(* ===== verification/Stages.v ===== *)
(** * Stages: [main] as a machine of statements

    [main] is a sequence of statements, two before [try], seven inside it,
    the handler and the [finally] clause.  [stage_next] runs one of them:
    from a stage and a state it gives the event the statement emits, the
    stage control goes to and the state it leaves.  The file proves that
    running the machine from the first stage is running [main]
    (equivalence), that the machine stops after at most eleven steps
    whatever the components do (termination), and that its steps obey the
    rules of [Protocol] (refinement), from which the order of the writes and
    the release of a connection that was made follow for every run. *)

From Stdlib Require Import QArith ZArith List String Lia.
From stdpp Require Import base tactics option list strings gmap.
From S2P Require Import Prelude PyNum Effects Machine Format Schema World.
From S2P Require Import Protocol Catalog Gdp Inequality Poverty TradeEdu Main.

Local Open Scope string_scope.
Local Open Scope list_scope.
Local Open Scope py_scope.

(** ** The machine *)

(** Where control is: before a statement of [main], or after its return.
    The loaders take the frame that [load_country_metadata] returned. *)
Inductive Stage : Type :=
| AtBanner
| AtConnect
| AtSchema
| AtCatalog
| AtGdp (countries : list Country.t)
| AtInequality (countries : list Country.t)
| AtPoverty (countries : list Country.t)
| AtTradeEdu (countries : list Country.t)
| AtSummary
| AtExcept (e : Exn)
| AtFinally (pending : option Exn)
| Returned (r : result Exn unit).

Definition Config : Type := Stage * World.

Section Model.
Context {RS : RandomSource} {ST : Storage} {HO : Host}.

(** The four [print] calls that open [main]. *)
Definition print_banner : Py unit :=
  print (nl +:+ str_mul "=" 70) ;;
  print "BASIC GLOBAL INEQUALITY DATABASE LOADER" ;;
  print "Sample data for SQL portfolio demonstration" ;;
  print (str_mul "=" 70 +:+ nl).

(** A statement before [try]: an exception leaves [main] at once. *)
Definition outside_try (c : Py unit) (l : Event) (st : Stage) (w : World)
  : Event * Config :=
  match c w with
  | (Ok _, w') => (l, (st, w'))
  | (Raise e, w') => (EvRaise e, (Returned (Raise e), w'))
  end.

(** A statement of [try]: an exception goes to the handler. *)
Definition inside_try {A} (c : Py A) (l : Event) (k : A -> Stage) (w : World)
  : Event * Config :=
  match c w with
  | (Ok a, w') => (l, (k a, w'))
  | (Raise e, w') => (EvRaise e, (AtExcept e, w'))
  end.

(** The handler: an exception raised in it is pending while [finally]
    runs. *)
Definition in_except (e : Exn) (w : World) : Event * Config :=
  match main_except e w with
  | (Ok _, w') => (EvReport e, (AtFinally None, w'))
  | (Raise e', w') => (EvRaise e', (AtFinally (Some e'), w'))
  end.

(** The [finally] clause: [main] returns, or raises what was pending. *)
Definition in_finally (pending : option Exn) (w : World) : Event * Config :=
  match conn_close w with
  | (Ok _, w') =>
      (EvClose,
       (Returned (match pending with Some e => Raise e | None => Ok tt end),
        w'))
  | (Raise e, w') => (EvRaise e, (Returned (Raise e), w'))
  end.

Definition stage_next (c : Config) : option (Event * Config) :=
  let (st, w) := c in
  match st with
  | AtBanner => Some (outside_try print_banner EvBanner AtConnect w)
  | AtConnect =>
      Some (outside_try (sqlite3_connect DB_PATH) EvConnect AtSchema w)
  | AtSchema => Some (inside_try create_schema EvSchema (fun _ => AtCatalog) w)
  | AtCatalog =>
      Some (inside_try load_country_metadata (EvWrite "country_metadata")
              AtGdp w)
  | AtGdp countries =>
      Some (inside_try (load_gdp_data countries) (EvWrite "gdp_data")
              (fun _ => AtInequality countries) w)
  | AtInequality countries =>
      Some (inside_try (load_inequality_data countries)
              (EvWrite "inequality_metrics") (fun _ => AtPoverty countries) w)
  | AtPoverty countries =>
      Some (inside_try (load_poverty_data countries)
              (EvWrite "poverty_indicators") (fun _ => AtTradeEdu countries) w)
  | AtTradeEdu countries =>
      Some (inside_try (load_trade_education countries)
              (EvWrite "trade_education") (fun _ => AtSummary) w)
  | AtSummary =>
      Some (inside_try print_summary EvSummary (fun _ => AtFinally None) w)
  | AtExcept e => Some (in_except e w)
  | AtFinally pending => Some (in_finally pending w)
  | Returned _ => None
  end.

(** The events of a run of [main] and the configuration it ends in. *)
Definition main_events (w : World) : list Event :=
  (exec stage_next 11 (AtBanner, w)).1.

Definition main_final (w : World) : Config :=
  (exec stage_next 11 (AtBanner, w)).2.

End Model.

(** The statements left before [main] returns, at most. *)
Definition stage_rank (st : Stage) : nat :=
  match st with
  | AtBanner => 11
  | AtConnect => 10
  | AtSchema => 9
  | AtCatalog => 8
  | AtGdp _ => 7
  | AtInequality _ => 6
  | AtPoverty _ => 5
  | AtTradeEdu _ => 4
  | AtSummary => 3
  | AtExcept _ => 2
  | AtFinally _ => 1
  | Returned _ => 0
  end.

(** ** The machine runs [main] *)

Section Equivalence.
Context {RS : RandomSource} {ST : Storage} {HO : Host}.

Lemma exec_finally n w :
  exec stage_next (S n) (AtFinally None, w)
  = ([EvClose], (Returned (Ok tt), close_conn w)).
Proof.
  rewrite (exec_step stage_next n (AtFinally None, w)
             (s' := (Returned (Ok tt), close_conn w)) eq_refl).
  rewrite exec_stopped by reflexivity. reflexivity.
Qed.

(** From the handler the machine reports, closes and returns. *)
Lemma exec_except n e w :
  exec stage_next (S (S n)) (AtExcept e, w)
  = ([EvReport e; EvClose], (Returned (Ok tt), failed e w)).
Proof.
  rewrite (exec_step stage_next (S n) (AtExcept e, w) (l := EvReport e)
             (s' := (AtFinally None,
                     add_trace e (add_line (error_line e) w))) eq_refl).
  rewrite exec_finally. reflexivity.
Qed.

(** The two statements before [try]: the banner, then the connection, or
    the exception that leaves [main]. *)
Lemma exec_prelude n w :
  exec stage_next (S (S n)) (AtBanner, w)
  = if can_connect DB_PATH
    then (EvBanner :: EvConnect
            :: (exec stage_next n (AtSchema, connected w)).1,
          (exec stage_next n (AtSchema, connected w)).2)
    else ([EvBanner; EvRaise connect_error],
          (Returned (Raise connect_error), add_lines banner w)).
Proof.
  rewrite (exec_step stage_next (S n) (AtBanner, w) (l := EvBanner)
             (s' := (AtConnect, add_lines banner w)) eq_refl).
  rewrite exec_S. cbn [stage_next]. unfold outside_try, sqlite3_connect.
  destruct (can_connect DB_PATH); [reflexivity |].
  rewrite exec_stopped by reflexivity. reflexivity.
Qed.

(** Run one statement of [try] on both sides; the branch of the raise is
    closed by the handler. *)
Ltac try_statement :=
  rewrite exec_S; cbn [stage_next]; unfold inside_try; unfold bind at 1;
  match goal with
  | |- context [match ?c ?w with _ => _ end] =>
      destruct (c w) as [[?|?] ?]; cbn [fst snd];
      [| rewrite exec_except; reflexivity]
  end.

(** Equivalence: the machine started at the first statement stops in the
    result and the state of [main]. *)
Lemma main_final_main (w : World) :
  main_final w = let (r, w') := main w in (Returned r, w').
Proof.
  unfold main_final.
  rewrite main_run, exec_prelude. destruct (can_connect DB_PATH);
    [| reflexivity].
  cbn [snd]. unfold main_try.
  do 6 try_statement.
  rewrite exec_S. cbn [stage_next]. unfold inside_try.
  destruct (print_summary _) as [[[]|e] w']; cbn [fst snd];
    [| rewrite exec_except; reflexivity].
  rewrite exec_finally. reflexivity.
Qed.

(** The configuration the machine stops in. *)
Lemma main_final_outcome (w : World) :
  main_final w = (Returned main_outcome, run_state main w).
Proof.
  rewrite main_final_main, <- (main_result w). unfold run_result, run_state.
  destruct (main w). reflexivity.
Qed.

End Equivalence.

(** ** Every step moves towards the return *)

Section Termination.
Context {RS : RandomSource} {ST : Storage} {HO : Host}.

Lemma stage_rank_step c l c' :
  fstep stage_next c l c' -> stage_rank c'.1 < stage_rank c.1.
Proof.
  destruct c as [st w]. unfold fstep, stage_next, outside_try, inside_try,
    in_except, in_finally.
  destruct st; intros E; simplify_eq;
    repeat match goal with
    | H : context [match ?c ?w with _ => _ end] |- _ =>
        destruct (c w) as [[?|?] ?]
    end; simplify_eq; cbn; lia.
Qed.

══════

- _Directions_:
Output exactly the lines of the material above from the one containing "(s' := (AtFinally" up to and including the one containing "else ([EvBanner; EvRaise".

- _Solution to the exercise_:
             (s' := (AtFinally None,
                     add_trace e (add_line (error_line e) w))) eq_refl).
  rewrite exec_finally. reflexivity.
Qed.

(** The two statements before [try]: the banner, then the connection, or
    the exception that leaves [main]. *)
Lemma exec_prelude n w :
  exec stage_next (S (S n)) (AtBanner, w)
  = if can_connect DB_PATH
    then (EvBanner :: EvConnect
            :: (exec stage_next n (AtSchema, connected w)).1,
          (exec stage_next n (AtSchema, connected w)).2)
    else ([EvBanner; EvRaise connect_error],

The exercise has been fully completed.